The announcement built on a storming recent share price run that had catapulted the stock 60% higher since late September. The shares rose another 4%-odd on Tuesday, hitting 590p highs not seen since before the coronavirus pandemic.

COVID-19 SCARS

Figures for the nine-months to 30 September showed the inevitable scars of the pandemic. Revenues excluding currency effects and pass-through fuel costs fell 14%, with rental services under-performing industrial power solutions and utility power solutions.

There was a slight improvement in the rental business in the third quarter in North America. Continental Europe and Northern Europe also showed a mild improvement in trading in the third quarter, although both regions still experienced close to a 20% drop in revenues from last year’s levels.

Industrial power solutions registered a 12% drop in nine-month revenues, with falls in Asia and the Middle East only partially offset by a strong showing in Africa where mining projects helped lift demand.

Utility power solutions held up relatively better, posting a 6% drop in revenue over nine months due to a 9% reduction in megawatts on hire as new projects were delayed by the pandemic.

CASH AND OLYMPICS PLUSES

Despite the drop in group revenues, strong cash collection and better working capital due to lower investment meant operating free cash flow reached £358 million after a £257 million reduction in net debt.

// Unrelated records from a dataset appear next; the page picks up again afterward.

Lemma fetch_all_warm_batches (w : world) (rss : Z) (w' : world) (r : response) (tr : list event) :
  contract_cache w <> [] -> fetch_all w rss = (w', r, tr) ->
  contract_cache w' = contract_cache w /\ api w' = api w /\ ~ In EvContracts tr /\
  (snapshot_batches tr = [] \/ concat (snapshot_batches tr) = collect_contracts (contract_cache w)).
Proof.
  intros Hne Hrun.
  destruct (api w) as [s |] eqn:Hapi;
    [| unfold fetch_all in Hrun; rewrite Hapi in Hrun; injection Hrun as <- <- <-;
       rewrite Hapi; simpl; auto].
  destruct (s_usage s) as [[bytes limit_bytes] | e] eqn:Hu;
    [| unfold fetch_all in Hrun; rewrite Hapi, Hu in Hrun; injection Hrun as <- <- <-;
       rewrite Hapi; simpl; intuition discriminate].
  destruct (over_traffic_limit bytes limit_bytes) eqn:Ht;
    [unfold fetch_all in Hrun; rewrite Hapi, Hu, Ht in Hrun; injection Hrun as <- <- <-;
     rewrite Hapi; simpl; intuition discriminate |].
  destruct (over_memory_limit rss) eqn:Hm;
    [unfold fetch_all in Hrun; rewrite Hapi, Hu, Ht, Hm in Hrun; injection Hrun as <- <- <-;
     rewrite Hapi; simpl; intuition discriminate |].
  rewrite (fetch_all_ready w s rss bytes limit_bytes (contract_cache w) []
             Hapi Hu Ht Hm (or_intror (conj Hne (conj eq_refl eq_refl)))) in Hrun.
  destruct (collect_markets (contract_cache w)) as [ms |];
    [| injection Hrun as <- <- <-; simpl; intuition discriminate].
  destruct (batch_query (s_snapshots s) (collect_contracts (contract_cache w))) as [qs tr_b] eqn:Hb.
  assert (Hev : ~ In EvContracts tr_b).
  { intro He. apply (batch_query_events (s_snapshots s) (collect_contracts (contract_cache w)) EvContracts).
    rewrite Hb. exact He. }
  assert (Hcat : concat (snapshot_batches tr_b) = collect_contracts (contract_cache w)).
  { pose proof (batch_query_concat (s_snapshots s) (collect_contracts (contract_cache w))) as H.
    rewrite Hb in H. exact H. }
  destruct (format_quotes ms 0 qs); injection Hrun as <- <- <-;
    (split; [reflexivity | split; [reflexivity |]]);
    (split; [simpl; intros [H | [H | H]]; [discriminate | discriminate | exact (Hev H)] |]);
    (right; exact Hcat).
Qed.

Lemma login_200_session (w : world) (env : login_env) (data : option jval) (w' : world) (r : response) :
  login w env data = (w', r) -> statusCode r = 200 ->
  exists p s, login_validate env data = inr p /\ new_session env (p_simulation_mode p) = Ok s /\
    w' = mk_world (Some s) (contract_cache w).
Proof.
  intros Hrun H200. unfold login in Hrun.
  destruct (login_validate env data) as [r0 | p] eqn:Hval.
  - injection Hrun as <- <-. exfalso.
    unfold login_validate in Hval.
    destruct data as [d |]; [| injection Hval as <-; discriminate].
    destruct (negb (truthy d)); [injection Hval as <-; discriminate |].
    destruct d; try (injection Hval as <-; discriminate).
    destruct (missing_params _) as [| x l]; [| injection Hval as <-; discriminate].
    destruct (truthy _); [discriminate |].
    destruct (path_exists env _) as [[|] | e];
      [discriminate | injection Hval as <-; discriminate | injection Hval as <-; discriminate].
  - unfold login_session in Hrun.
    destruct (new_session env _) as [s | e] eqn:Hn; [| injection Hrun as <- <-; discriminate].
    exists p, s. split; [reflexivity | split; [exact Hn |]].
    destruct (if truthy _ then Ok true else activate_ca env s) as [[|] | e];
      try (injection Hrun as <- <-; reflexivity).
    destruct (sdk_login env s); [| injection Hrun as <- <-; reflexivity].
    destruct (fetch_contracts env s); injection Hrun as <- <-; reflexivity.
Qed.

(** [login] does not clear [contract_cache]: after a successful re-login on a
    warm cache, [fetch_all] runs on the new session but makes no
    [api.Contracts] access.  Any snapshot calls it makes are exactly the
    handles cached under the earlier session, in order. *)
Theorem relogin_reuses_cached_handles (w : world) (env : login_env) (data : option jval)
    (w1 : world) (r1 : response) (rss : Z) (w2 : world) (r2 : response) (tr : list event) :
  contract_cache w <> [] ->
  login w env data = (w1, r1) -> statusCode r1 = 200 ->
  fetch_all w1 rss = (w2, r2, tr) ->
  (exists p s, login_validate env data = inr p /\ new_session env (p_simulation_mode p) = Ok s /\
               api w2 = Some s) /\
  contract_cache w2 = contract_cache w /\ ~ In EvContracts tr /\
  (snapshot_batches tr = [] \/ concat (snapshot_batches tr) = collect_contracts (contract_cache w)).
Proof.
  intros Hne Hlogin H200 Hrun.
  destruct (login_200_session w env data w1 r1 Hlogin H200) as (p & s & Hval & Hn & ->).
  destruct (fetch_all_warm_batches (mk_world (Some s) (contract_cache w)) rss w2 r2 tr Hne Hrun)
    as (Hc & Ha & Hev & Hb).
  simpl in Hc, Ha, Hb. split; [exists p, s; auto | auto].
Qed.

(** [quote] checks its arguments in source order: a missing or empty [code]
    is a 400 whatever the session; then an uninitialised session is a 500,
    whatever the type; then a type other than stock, futures or options is
    a 400 "Unsupported type". *)
Theorem quote_argument_checks (w : world) (t : option string) :
  quote w None t = err 400 "Missing parameter: code" /\
  quote w (Some "") t = err 400 "Missing parameter: code" /\
  forall code, code <> "" ->
    (api w = None -> quote w (Some code) t = err 500 "Shioaji API not initialized") /\
    (forall s ty, api w = Some s -> t = Some ty ->
       ty <> "stock" -> ty <> "futures" -> ty <> "options" ->
       quote w (Some code) t = err 400 ("Unsupported type: " +s+ ty)).
Proof.
  split; [reflexivity | split; [reflexivity |]].
  intros code Hcode. unfold quote.
  destruct code as [| ch code']; [contradiction |].
  split; [intro Hapi; rewrite Hapi; reflexivity |].
  intros s ty Hapi -> Hs Hf Ho. rewrite Hapi.
  apply String.eqb_neq in Hs, Hf, Ho. rewrite Hs, Hf, Ho. reflexivity.
Qed.

(** For [type=stock] the venues are probed in the order TSE, OTC, OES: a
    TSE hit wins without consulting OTC or OES; on a TSE miss an OTC hit
    wins whatever OES holds; OES is reached only when TSE and OTC both raise
    [KeyError] (a resolved market "OES" or "OES_Warrant" implies both
    missed); when every present venue misses, the answer is 500
    "Contract not found for code=<code>".  A warrant's market is relabelled
    [<venue>_Warrant]. *)
Theorem quote_stock_probe_order (w : world) (s : session) (code : string) (t : option string)
    (c : contract) :
  api w = Some s -> code <> "" -> t = None \/ t = Some "stock" ->
  let dir := s_contracts s in
  (getitem (d_TSE dir) code = Some c ->
   quote w (Some code) t = quote_snapshot s c (if is_warrant c then "TSE_Warrant" else "TSE") "stock") /\
  (getitem (d_TSE dir) code = None -> getitem (d_OTC dir) code = Some c ->
   quote w (Some code) t = quote_snapshot s c (if is_warrant c then "OTC_Warrant" else "OTC") "stock") /\
  (forall oes, getitem (d_TSE dir) code = None -> getitem (d_OTC dir) code = None ->
   d_OES dir = Some oes -> getitem oes code = Some c ->
   quote w (Some code) t = quote_snapshot s c (if is_warrant c then "OES_Warrant" else "OES") "stock") /\
  (getitem (d_TSE dir) code = None -> getitem (d_OTC dir) code = None ->
   (forall oes, d_OES dir = Some oes -> getitem oes code = None) ->
   quote w (Some code) t = err 500 ("Contract not found for code=" +s+ code)) /\
  (forall c' m, resolve_stock dir code = Some (c', m) -> m = "OES" \/ m = "OES_Warrant" ->
   getitem (d_TSE dir) code = None /\ getitem (d_OTC dir) code = None).
Proof.
  intros Hapi Hcode Ht dir.
  assert (Hq : forall o, resolve_stock dir code = o ->
                 quote w (Some code) t =
                   match o with
                   | None => err 500 ("Contract not found for code=" +s+ code)
                   | Some (c', m) => quote_snapshot s c' m "stock"
                   end).
  { intros o Hr. unfold quote. destruct code as [| ch code']; [contradiction |].
    rewrite Hapi. destruct Ht as [-> | ->]; simpl; fold dir; rewrite Hr; reflexivity. }
  split; [| split; [| split; [| split]]].
  - intro Htse. apply (Hq (Some (c, if is_warrant c then "TSE_Warrant" else "TSE"))).
    unfold resolve_stock, stock_venues; simpl. rewrite Htse.
    destruct (is_warrant c); reflexivity.
  - intros Htse Hotc. apply (Hq (Some (c, if is_warrant c then "OTC_Warrant" else "OTC"))).
    unfold resolve_stock, stock_venues; simpl. rewrite Htse, Hotc.
    destruct (is_warrant c); reflexivity.
  - intros oes Htse Hotc Hoes Hc.
    apply (Hq (Some (c, if is_warrant c then "OES_Warrant" else "OES"))).
    unfold resolve_stock, stock_venues; simpl. rewrite Htse, Hotc, Hoes. simpl. rewrite Hc.
    destruct (is_warrant c); reflexivity.
  - intros Htse Hotc Hoes. apply (Hq None).
    unfold resolve_stock, stock_venues; simpl. rewrite Htse, Hotc.
    destruct (d_OES dir) as [oes |] eqn:E; [simpl; rewrite (Hoes oes eq_refl) | ]; reflexivity.
  - intros c' m Hr Hm. unfold resolve_stock, stock_venues in Hr; simpl in Hr.
    destruct (getitem (d_TSE dir) code) as [c1 |].
    + destruct (is_warrant c1); injection Hr as _ <-; destruct Hm as [Hm | Hm]; discriminate Hm.
    + destruct (getitem (d_OTC dir) code) as [c2 |]; [| split; reflexivity].
      destruct (is_warrant c2); injection Hr as _ <-; destruct Hm as [Hm | Hm]; discriminate Hm.
Qed.


(** Once a contract is resolved, [quote] answers 200 or 500.  It answers
    200 exactly when the first snapshot returned has both [close] and [ts];
    the body carries that snapshot, and the other elements of the answer
    are ignored. *)
Theorem quote_snapshot_outcome (s : session) (c : contract) (m t : string) :
  (statusCode (quote_snapshot s c m t) = 200 \/ statusCode (quote_snapshot s c m t) = 500) /\
  (forall q, quote_snapshot s c m t = mk_response 200 (BQuote q m t) <->
     exists rest, s_snapshots s 0 [VContract c] = Ok (q :: rest) /\
                  q_close q <> None /\ q_ts q <> None).
Proof.
  unfold quote_snapshot.
  destruct (s_snapshots s 0 [VContract c]) as [[| q' rest] | e].
  - split; [right; reflexivity |]. intro q. split.
    + intro H. discriminate H.
    + intros (rest & H & _). discriminate H.
  - destruct (q_close q') as [x |] eqn:Hc, (q_ts q') as [y |] eqn:Hts;
      (split; [simpl; auto |]); intro q; split;
      try (intro H; discriminate H).
    + intro H. injection H as <-. exists rest. rewrite Hc, Hts. split; [reflexivity | split; discriminate].
    + intros (rest' & H & _). injection H as <- _. reflexivity.
    + intros (rest' & H & H1 & H2). injection H as <- _. contradiction.
    + intros (rest' & H & H1 & H2). injection H as <- _. contradiction.
    + intros (rest' & H & H1 & H2). injection H as <- _. contradiction.
  - split; [right; reflexivity |]. intro q. split.
    + intro H. discriminate H.
    + intros (rest & H & _). discriminate H.
Qed.

(** ** Witnesses of the further properties *)

Lemma login_status_and_cache_witness :
  let w := mk_world (Some session0) cache_one in
  exists w' r, login w (env_with (Ok true)) (Some (JObj [("api_key", JStr "k")])) = (w', r) /\
    statusCode r = 400 /\ w' = w.
Proof.
  intro w. destruct (login w (env_with (Ok true)) (Some (JObj [("api_key", JStr "k")]))) as [w' r] eqn:Hrun.
  exists w', r. split; [reflexivity |].
  destruct (login_status_and_cache w _ _ w' r Hrun) as (_ & _ & H400).
  assert (Hs : statusCode r = 400) by (vm_compute in Hrun; injection Hrun as _ <-; reflexivity).
  split; [exact Hs | exact (H400 Hs)].
Defined.

Lemma login_simulation_skips_ca_witness :
  login (mk_world None []) (env_with (Ok false)) (Some login_data_sim) =
  login (mk_world None []) env_no_ca (Some login_data_sim).
Proof.
  apply (login_simulation_skips_ca (mk_world None []) (env_with (Ok false)) env_no_ca);
    reflexivity.
Defined.

Lemma login_simulation_success_witness :
  login (mk_world None cache_one) env_no_ca (Some login_data_sim) =
  (mk_world (Some session0) cache_one, mk_response 200 (BLogin ["acct"])).
Proof.
  exact (login_simulation_success (mk_world None cache_one) env_no_ca
           [("api_key", JStr "k"); ("secret_key", JStr "s"); ("simulation_mode", JBool true)]
           session0 ["acct"] eq_refl eq_refl eq_refl eq_refl eq_refl eq_refl).
Defined.

Lemma login_ca_file_missing_witness :
  login (mk_world None []) env_no_ca (Some login_data_real) =
    (mk_world None [], err 500 "CA file not found at /app/Sinopac.pfx") /\
  login (mk_world None []) env_no_ca (Some (JObj (("ca_path", JNum 999) :: login_fields_real))) =
    (mk_world None [], err 500 "CA file not found at 999") /\
  login (mk_world None []) env_no_ca (Some (JObj (("ca_path", JNull) :: login_fields_real))) =
    (mk_world None [],
     err 500 "Error in login: stat: path should be string, bytes, os.PathLike or integer, not NoneType").
Proof.
  split; [| split].
  - exact (proj1 (login_ca_file_missing (mk_world None []) env_no_ca login_fields_real
                    eq_refl eq_refl eq_refl eq_refl eq_refl) eq_refl).
  - exact (proj1 (login_ca_file_missing (mk_world None []) env_no_ca
                    (("ca_path", JNum 999) :: login_fields_real)
                    eq_refl eq_refl eq_refl eq_refl eq_refl) eq_refl).
  - exact (proj2 (login_ca_file_missing (mk_world None []) env_no_ca
                    (("ca_path", JNull) :: login_fields_real)
                    eq_refl eq_refl eq_refl eq_refl eq_refl) _ eq_refl).
Defined.

Lemma login_200_requires_every_step_witness :
  exists w' r p s accounts,
    login (mk_world None []) (env_with (Ok true)) (Some login_data_real) = (w', r) /\
    statusCode r = 200 /\
    login_validate (env_with (Ok true)) (Some login_data_real) = inr p /\
    new_session (env_with (Ok true)) (p_simulation_mode p) = Ok s /\
    sdk_login (env_with (Ok true)) s = Ok accounts.
Proof.
  destruct (login (mk_world None []) (env_with (Ok true)) (Some login_data_real)) as [w' r] eqn:Hrun.
  assert (Hs : statusCode r = 200) by (vm_compute in Hrun; injection Hrun as _ <-; reflexivity).
  destruct (login_200_requires_every_step _ _ _ w' r Hrun Hs)
    as (p & s & accounts & Hv & Hn & _ & Hl & _).
  exists w', r, p, s, accounts. auto.
Defined.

While the 2021 outlook is still uncertain, ‘trading trends indicate increases in activity levels for our more transactional rental business and an improved outlook on the timing of our larger project mobilisations within power solutions’ according to today’s update.

Based on the assumption of a gradual global economic recovery, stable oil prices and the Tokyo Olympics going ahead as planned - at an increased contract value, it should be noted - management expect pre-tax earnings in the range of £170 million to £190 million, against a consensus estimate of £166 million according to S&P Global.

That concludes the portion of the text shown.